Dear Editor, Some data about autosomal and Y chromosome-specific short tandem repeat (STR) loci in the Chinese Li ethnic group have been published [1,2]. However, to the best of our knowledge, nothing has been documented about the 21 autosomal STR loci of the AGCU 21+1 STR Fluorescence Assay Kit in the Li nationality. Hence, we first investigated the allele frequencies and forensic parameters of 21 STR loci (D1GATA113, D1S1627, D1S1677, D2S1776, D2S441, D3S4529, D4S2408, D5S2500, D6S1017, D6S474, D9S1122, D10S1248, D10S1435, D11S4463, D12ATA63, D14S1434, D17S1301, D18S853, D19S433, D20S482, and D22S1045) in a sample of 504 unrelated healthy individuals from the Chinese Li ethnic group. Hainan Island, the second largest Chinese island after Taiwan, is located in the southernmost part of mainland China. Several ethnic groups live on the island, including Han, Li, Miao, and Hui nationalities. The Li nationality, with a population of about 1.25 million, is the second largest ethnic group, comprising ~17% of the total population on the island. Li ancestors settled on the island around 5000 years ago and gradually migrated southwards to settle in the rainforest-covered mountains from the second century BC onwards [3]. Li people speak the Li language, which belongs to the Sino-Tibetan and Tai-Kadai language families. However, in areas close to the Han nationality and where different ethnicities intermingle, many Li people also speak Chinese. The Li nationality does not have its own characters, so Chinese characters have been adopted gradually after the founding of the People’s Republic of China. Bloodstains were collected from 504 unrelated healthy Chinese Li individuals
(228 males and 276 females) living in Hainan Province, following written informed consent. Genomic DNA was isolated from bloodstains using the Chelex 100 protocol described by Walsh et al [4]. The 21 autosomal STR loci and amelogenin locus were co-amplified on a GeneAmp PCR 9700 thermal cycler (Thermo Fisher Scientific, Waltham, MA) using an AGCU 21+1 STR Fluorescence Assay Kit (AGCU ScienTech Incorporation, Wuxi, Jiangsu, China) [5]. Amplification products were separated by electrophoresis and detected by an Applied Biosystems® 3130xl Genetic Analyzer (Thermo Fisher Scientific). Genotyping was performed by comparison with allele ladders using GeneMapper ID version 3.2 software (Thermo Fisher Scientific). All analyses included the 9947A DNA sample as a positive control and a negative control without DNA. Allele frequencies, exact tests of the Hardy–Weinberg equilibrium (HWE), and forensic parameters were evaluated using a modified PowerStat version 1.2 spreadsheet (Promega, Madison, WI) [6]. Population differentiation between the Li group and other previously published population data was analyzed using Arlequin Version 3.5 software [7]. Nei’s genetic distances between populations were calculated using Gendist in the phylogeny inference package (Phylip) version 3.69 [8]. A neighbor-joining (N-J) phylogenetic tree was built by the Neighbor in Phylip, and was visualized using TreeView software [9]. The current study was approved by the Ethics Committee of Central South University Xiangya School of Medicine (approval code: 201303147).
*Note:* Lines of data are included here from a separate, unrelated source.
Lemma reads_string (P : string → Prop) enum :
  (∀ t, in_enum enum t = true → P t) → reads decode_string (SString enum false) P P.
Proof.
  intros HP cur v _ _ Ha. destruct v; try done. simpl in Ha. apply andb_true_iff in Ha as [? _]. eexists. split; [done|]. by apply HP.
Qed.
Lemma reads_int P m e : (∀ n, P n) → reads (decode_int 64) (SInteger m e) P P.
Proof.
  intros HP cur v _ Ht Ha. destruct v as [| |n| | | |]; try done. apply andb_true_iff in Ht as [Ht _].
  simpl. rewrite Ht. by eexists.
Qed.
Lemma reads_bool P : (∀ b, P b) → reads decode_bool SBoolean P P.
Proof. intros HP cur v _ _ Ha. destruct v; try done. by eexists. Qed.
Lemma reads_float P : (∀ f, P f) → reads decode_float SNumber P P.
Proof.
  intros HP cur v _ Ht Ha. destruct v as [| |n|f| | |]; try done; [|by eexists].
  apply andb_true_iff in Ht as [_ Ht]. unfold decode_float. rewrite Ht. by eexists.
Qed.

(** Dates of the schema are read as dates of the registry. *)
Hypothesis dates_read : ∀ s, is_date_time s = true → ∃ t, parse_time s = Ok t ∧ registered (show_time t) = true.
#[local] Instance registry : Formats := λ t, registered (show_time t).

Lemma reads_time : reads (decode_time parse_time) (SString None true) legal_time legal_time.
Proof.
  intros cur v _ _ Ha. destruct v; try done. simpl in Ha. destruct (dates_read _ Ha) as (t & Ht & Hr). exists t. split; [done|].
  by right.
Qed.

Lemma reads_ref {A} (d : decoder A) n s P Q :
  assoc n definitions = Some s → resolve definitions s = Some s → reads d s P Q → reads d (SRef n) P Q.
Proof.
  intros Hn Hs H cur v HP Ht Ha. apply H; [done..|]. by rewrite <- (accepts_ref _ _ _ _ _ Hn Hs).
Qed.

(** What is there can be nil, what is read is not. *)
Definition is_there {A} (P : A → Prop) (o : option A) : Prop := ∃ a, o = Some a ∧ P a.

Lemma reads_pointer {A} (d : decoder A) z s P :
  P z → accepted JNull s = false → reads d s P P → reads (decode_pointer d z) s (on_some P) (is_there P).
Proof.
  intros Hz Hn H cur v HP Ht Ha. assert (P (default z cur)) as Hc by (destruct cur; [by apply HP|done]).
  destruct (H _ v Hc Ht Ha) as (a & Hd & Hq). exists (Some a). split; [|by exists a].
  unfold decode_pointer. destruct v; try congruence; by rewrite Hd.
Qed.

Lemma reads_weaken {A} (d : decoder A) s (P P' Q Q' : A → Prop) :
  (∀ a, P' a → P a) → (∀ a, Q a → Q' a) → reads d s P Q → reads d s P' Q'.
Proof. intros HP HQ H cur v Hc Ht Ha. destruct (H cur v (HP _ Hc) Ht Ha) as (a & ? & ?). eauto. Qed.

Lemma reads_slice {A} (d : decoder A) z s P Q :
  P z → (∀ a, Q a → P a) → reads d s P Q → reads (decode_slice d z) (SArray s) (Forall Q) (Forall Q).
Proof.
  intros Hz HQP H cur v HP Ht Ha. destruct v as [| | | | |l|]; try done. simpl in Ht, Ha.
  assert (Forall P cur) as Hcur by by eapply Forall_impl. clear HP. simpl.
  revert cur Hcur. induction l as [|v l IH]; intros cur Hcur; simpl; [by eexists|].
  simpl in Ht, Ha. apply andb_true_iff in Ht as [Htv Htl]. apply andb_true_iff in Ha as [Hav Hal].
  destruct (H (default z (head cur)) v) as (a & -> & Hq); [by destruct Hcur|done..|]. simpl.
  destruct (IH Htl Hal (tail cur)) as (l' & -> & Hl); [by destruct Hcur|]. simpl. eexists. split; [done|]. by constructor.
Qed.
Allele frequencies and forensic parameters of the 21 STR loci studied are shown in Supplementary Table S1. In the Li ethnic group from Hainan Province, a total of
196 alleles and 614 genotypes were observed, with corresponding allele frequencies ranging from 0.001 to 0.506. All 21 STR loci were found to be highly genetically polymorphic, with unique allele numbers for these markers ranging from 6 (D1S1627 locus) to 16 (D19S433 locus). No deviations from HWE were observed at any loci. The observed heterozygosity, matching probability, polymorphism information content, and typical paternity index ranged from 0.571 (D1GATA113 locus) to 0.794 (D1S1627 locus), 0.049 (D19S433 locus) to 0.184 (D1S1627 locus), 0.58 (D1GATA113 locus) to 0.82 (D19S433 locus), and 1.17 (D1GATA113 locus) to 2.42 (D1S1627 locus), respectively. The power of discrimination ranged from 0.816 (D1S1627 locus) to 0.951 (D19S433 locus), and the combined power of discrimination was 0.999999999999999999990467. The power of exclusion ranged from 0.258 (D1GATA113 locus) to 0.587 (D1S1627 locus), and the combined power of exclusion was 0.99998319. Allelic frequencies of the 21 STR loci in the Li group were compared with previously published population data from other ethnic groups and regions in China, and the p values are shown in Supplementary Table S2. After Bonferroni’s correction for multiple testing (p = 0.05/21), the AMVOA results showed that the Li group was significantly different from the Uygur group [10] at 19 loci, and from the Mongolian [11], Hunan Han [12], Guangdong Han [13], Eastern Han [14], Salar [15], Northern Han [16], Ningxia Han [17], Russian [18], Tibetan [19], Bai [20], and Tujia [21] groups at 18, 17, 15, 12, 12, 12, 12, 10, 10, eight, and seven STR loci, respectively. These results show that differences can be found in allele frequency distributions
between populations of different ethnic groups and different linguistic families. The Li group was significantly different from all other 12 populations at D1S1627, D2S441, D2S1776, D6S1017, D12ATA63, and D22S1045 loci. These STR loci showed higher population differentiation than the other loci in the panel, and possess the potential to separate the Li nationality from other ethnic groups. As shown in Supplementary Figure S1, the phylogenetic tree constructed by the N-J method from allele frequencies of 21 STR loci reveals the genetic relationships of the Li group with 12 other Chinese populations. Genetic distances between the populations ranged from 0.0054 to 0.0576 (Supplementary Table S3). Compared with the Li group, the largest genetic distance (0.0576) was observed with the Tibetan group, followed by Russian (0.0541) and Salar (0.0505) groups; whereas the smallest genetic distance was found with the Hunan Han population (0.0184), followed by Uygur (0.0212) and Eastern Han (0.0259) populations. Even the smallest genetic distance between the Li group and the Hunan Han population is larger than those between the other 12 populations for more than half of the pairwises. These results indicate that the Li group residing in Hainan Island possesses unique genetic characteristics that differ from ethic groups in other provinces; this is likely to be caused by their relative geographic isolation. The current paper was written in accordance with guidelines for the publication of population genetic papers in the journal [22,23]. We also strictly adhered to recommendations of the International Society for Forensic Genetics for the analysis of DNA polymorphisms and nomenclature [24].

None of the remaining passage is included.